Department of Clinical Pharmacy, College of Pharmacy, Nanjing University of Chinese Medicine, Nanjing, Jiangsu 210029, PR China.
Mol Med Rep. 2012 Jul;6(1):232-8. doi: 10.3892/mmr.2012.884. Epub 2012 Apr 23.
Hypoxia-induced epithelial mesenchymal transition (EMT) is an essential step in cancer metastasis. Luteolin, a flavonoid that is widely distributed in plants, is a novel anticancer agent. However, the mechanism underlying its anticancer effects remains undefined. In this study, for the first time, we demonstrate that luteolin inhibits hypoxia-induced EMT in human non-small cell lung cancer cells in culture, which is demonstrated by the fact that hypoxia-induced EMT reduced the expression of E-cadherin and other epithelial markers and increased the expression of N-cadherin, vimentin and other mesenchymal markers; these effects were markedly attenuated by luteolin. In addition, luteolin also inhibited hypoxia-induced proliferation, motility and adhesion in the cells. Furthermore, we reveal that luteolin inhibits the expression of integrin β1 and focal adhesion kinase (FAK).Since integrin β1 and FAK signaling are closely related to EMT formation, these results suggest that luteolin inhibits hypoxia-induced EMT, at least in part, by inhibiting the expression of integrin β1 and FAK.

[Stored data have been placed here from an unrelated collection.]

(** X5.  [split_message] returns no chunk at all exactly when every
    paragraph of the text is longer than the width and holds no word
    (white space only); any other text gives at least one chunk. *)
Theorem split_message_empty_iff (text : str) (max_lines max_chars_per_line : Z) :
  split_message text max_lines max_chars_per_line = []
  <-> Forall (blank_overflow max_chars_per_line) (split_on nl text).
Proof.
  pose proof (split_message_lines text max_lines max_chars_per_line) as Hlines.
  destruct (split_paragraphs_no_line max_lines max_chars_per_line
              (split_on nl text) (mkChunker [] [] 0) initial_chunker_wf
              (split_on_pieces text)) as [[Hall Heq] | [Hnot Hne]].
  - split; [intros _; exact Hall | intros _].
    unfold split_message. now rewrite Heq.
  - split; [|tauto]. intros Hempty. rewrite Hempty in Hlines.
    cbn in Hlines. now rewrite <- Hlines in Hne.
Qed.

Lemma split_message_empty_iff_witness :
  split_message (lit "      ") 3 5 = [].
Proof.
  apply (proj2 (split_message_empty_iff (lit "      ") 3 5)).
  repeat constructor.
Defined.

(** ** The history store: what is saved is what is loaded *)


Lemma str_eqb_neq a b : a <> b -> str_eqb a b = false.
Proof. intros H. unfold str_eqb. now destruct (list_eq_dec N.eq_dec a b). Qed.

Lemma load_conversation_history_run user_id w :
  exists history,
    load_conversation_history user_id w
    = (Ok history,
       mkWorld (files w) (trace w ++ [EvLoad (file_path user_id)]))
    /\ Forall valid_turn history
    /\ (forall l, files w (file_path user_id) = Holds (Document (JList l)) ->
                  Forall valid_turn l -> history = l).
Proof.
  unfold load_conversation_history, bind, emit, try_except, open_json_load.
  cbn [files trace].
  destruct (files w (file_path user_id)) as [| |[|j]] eqn:Hf;
    try (exists []; split; [reflexivity | split; [constructor | discriminate]]).
  destruct j as [| | | | |l|];
    try (exists []; split; [reflexivity | split; [constructor | discriminate]]).
  destruct (forallb is_turn l) eqn:Hall.
  - exists l. split; [reflexivity|]. split; [now apply forallb_is_turn|].
    intros l' Hl' _. now injection Hl' as <-.
  - exists []. split; [reflexivity|]. split; [constructor|].
    intros l' Hl' Hvalid. injection Hl' as <-.
    apply forallb_is_turn in Hvalid. congruence.
Qed.

(** X6.  Whatever the store holds, the history that
    [load_conversation_history] hands out consists of records with a role
    and a parts field. *)
Theorem load_conversation_history_valid (user_id : str) (w : world) :
  exists history,
    fst (load_conversation_history user_id w) = Ok history
    /\ Forall valid_turn history.
Proof.
  destruct (load_conversation_history_run user_id w) as [h [Hrun [Hvalid _]]].
  exists h. now rewrite Hrun.
Qed.

Lemma save_conversation_history_run user_id history w :
  save_conversation_history user_id history w
  = (Ok tt,
     mkWorld (match files w (file_path user_id) with
              | Denied => files w
              | _ => fun q => if str_eqb q (file_path user_id)
                              then Holds (Document (JList history))
                              else files w q
              end)
             (trace w ++ [EvSave (file_path user_id) (JList history)])).
Proof.
  unfold save_conversation_history, bind, emit, try_except, open_json_dump,
    write_file, ret.
  cbn [files trace]. now destruct (files w (file_path user_id)).
Qed.




(** X8.  [save_conversation_history] never raises; when the file cannot be
    opened the failure is swallowed and every file is left as it was. *)
Theorem save_failure_swallowed (user_id : str) (history : list json) (w : world) :
  fst (save_conversation_history user_id history w) = Ok tt
  /\ (files w (file_path user_id) = Denied ->
      files (snd (save_conversation_history user_id history w)) = files w).
Proof.
  rewrite save_conversation_history_run. cbn [fst snd files].
  split; [reflexivity|]. now intros ->.
Qed.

缺氧诱导的上皮间质转化(EMT)是癌症转移的一个重要步骤。木樨草素是一种广泛存在于植物中的类黄酮,是一种新型的抗癌药物。然而,其抗癌作用的机制尚不清楚。在这项研究中,我们首次证明,木樨草素抑制培养的人非小细胞肺癌细胞中缺氧诱导的 EMT,这表现在缺氧诱导的 EMT 降低了 E-钙粘蛋白和其他上皮标志物的表达,增加了 N-钙粘蛋白、波形蛋白和其他间充质标志物的表达;木樨草素显著减弱了这些作用。此外,木樨草素还抑制了细胞的缺氧诱导增殖、迁移和黏附。此外,我们揭示木樨草素抑制整合素β1 和粘着斑激酶(FAK)的表达。由于整合素β1 和 FAK 信号与 EMT 的形成密切相关,这些结果表明,木樨草素通过抑制整合素β1 和 FAK 的表达来抑制缺氧诱导的 EMT,至少部分如此。